#### Assignment
Working from the top of the records below, reproduce each line exactly, ending once you have written the line containing "- apply Hf. now rewrite <- Hty.".

---------------

(** X8.  The items of the search client carry their type and level under
    the keys [type] and [difficulty], which the Normalizer does not read.
    So every resource the Curator makes of them, from a search or from the
    static list, is a [TUTORIAL] of 10.0 hours at the skill gap's own
    starting level; and when the filters exclude tutorials, or allow less
    than ten hours, the client's items yield no resource at all. *)
Theorem client_items_become_plain_tutorials (api_key : string)
    (sdk : result (list search_result)) (skill level : string) (free_only : bool)
    (max_results : Z) (skill_gap : SkillGap) (filters : ResourceFilters) :
  let from_search :=
    _convert_to_resources (search api_key sdk skill level free_only max_results)
      skill_gap filters in
  let from_static :=
    _convert_to_resources (ParallelTaskAPI._get_mock_resources skill level)
      skill_gap filters in
  Forall (plain_tutorial skill_gap) from_search /\
  Forall (plain_tutorial skill_gap) from_static /\
  (~ In TUTORIAL (resource_types filters) -> from_search = [] /\ from_static = []) /\
  (max_duration_hours filters < 10 -> from_search = [] /\ from_static = []).
Proof.
  intros from_search from_static.
  assert (Hs : Forall (fun r => plain_tutorial skill_gap r /\ satisfies_filters filters r)
                 from_search).
  { apply plain_conversion. intros item Hin.
    apply (client_item_keys api_key sdk skill level free_only max_results). now left. }
  assert (Hm : Forall (fun r => plain_tutorial skill_gap r /\ satisfies_filters filters r)
                 from_static).
  { apply plain_conversion. intros item Hin.
    apply (client_item_keys api_key sdk skill level free_only max_results). now right. }
  assert (Hnone : forall l,
            Forall (fun r => plain_tutorial skill_gap r /\ satisfies_filters filters r) l ->
            (~ In TUTORIAL (resource_types filters) \/ max_duration_hours filters < 10) ->
            l = []).
  { intros [|r l] Hl Hf; [reflexivity|]. exfalso.
    apply List.Forall_inv in Hl as [(Hty & Hdur & _) (_ & Hgt & Hin)].
    destruct Hf as [Hf|Hf].
    - apply Hf. now rewrite <- Hty.
    - rewrite Hdur, ten_hours_gt in Hgt. apply Z.ltb_ge in Hgt. lia. }
  split; [eapply List.Forall_impl; [|exact Hs]; now intros r [H _]|].
  split; [eapply List.Forall_impl; [|exact Hm]; now intros r [H _]|].
  split; intros H; (split; apply Hnone; auto).
Qed.

End WithCollaborators.

End ClientItemTheorems.

Module StaticTierTheorems.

---------------

#### Result for this task
(** X8.  The items of the search client carry their type and level under
    the keys [type] and [difficulty], which the Normalizer does not read.
    So every resource the Curator makes of them, from a search or from the
    static list, is a [TUTORIAL] of 10.0 hours at the skill gap's own
    starting level; and when the filters exclude tutorials, or allow less
    than ten hours, the client's items yield no resource at all. *)
Theorem client_items_become_plain_tutorials (api_key : string)
    (sdk : result (list search_result)) (skill level : string) (free_only : bool)
    (max_results : Z) (skill_gap : SkillGap) (filters : ResourceFilters) :
  let from_search :=
    _convert_to_resources (search api_key sdk skill level free_only max_results)
      skill_gap filters in
  let from_static :=
    _convert_to_resources (ParallelTaskAPI._get_mock_resources skill level)
      skill_gap filters in
  Forall (plain_tutorial skill_gap) from_search /\
  Forall (plain_tutorial skill_gap) from_static /\
  (~ In TUTORIAL (resource_types filters) -> from_search = [] /\ from_static = []) /\
  (max_duration_hours filters < 10 -> from_search = [] /\ from_static = []).
Proof.
  intros from_search from_static.
  assert (Hs : Forall (fun r => plain_tutorial skill_gap r /\ satisfies_filters filters r)
                 from_search).
  { apply plain_conversion. intros item Hin.
    apply (client_item_keys api_key sdk skill level free_only max_results). now left. }
  assert (Hm : Forall (fun r => plain_tutorial skill_gap r /\ satisfies_filters filters r)
                 from_static).
  { apply plain_conversion. intros item Hin.
    apply (client_item_keys api_key sdk skill level free_only max_results). now right. }
  assert (Hnone : forall l,
            Forall (fun r => plain_tutorial skill_gap r /\ satisfies_filters filters r) l ->
            (~ In TUTORIAL (resource_types filters) \/ max_duration_hours filters < 10) ->
            l = []).
  { intros [|r l] Hl Hf; [reflexivity|]. exfalso.
    apply List.Forall_inv in Hl as [(Hty & Hdur & _) (_ & Hgt & Hin)].
    destruct Hf as [Hf|Hf].
    - apply Hf. now rewrite <- Hty.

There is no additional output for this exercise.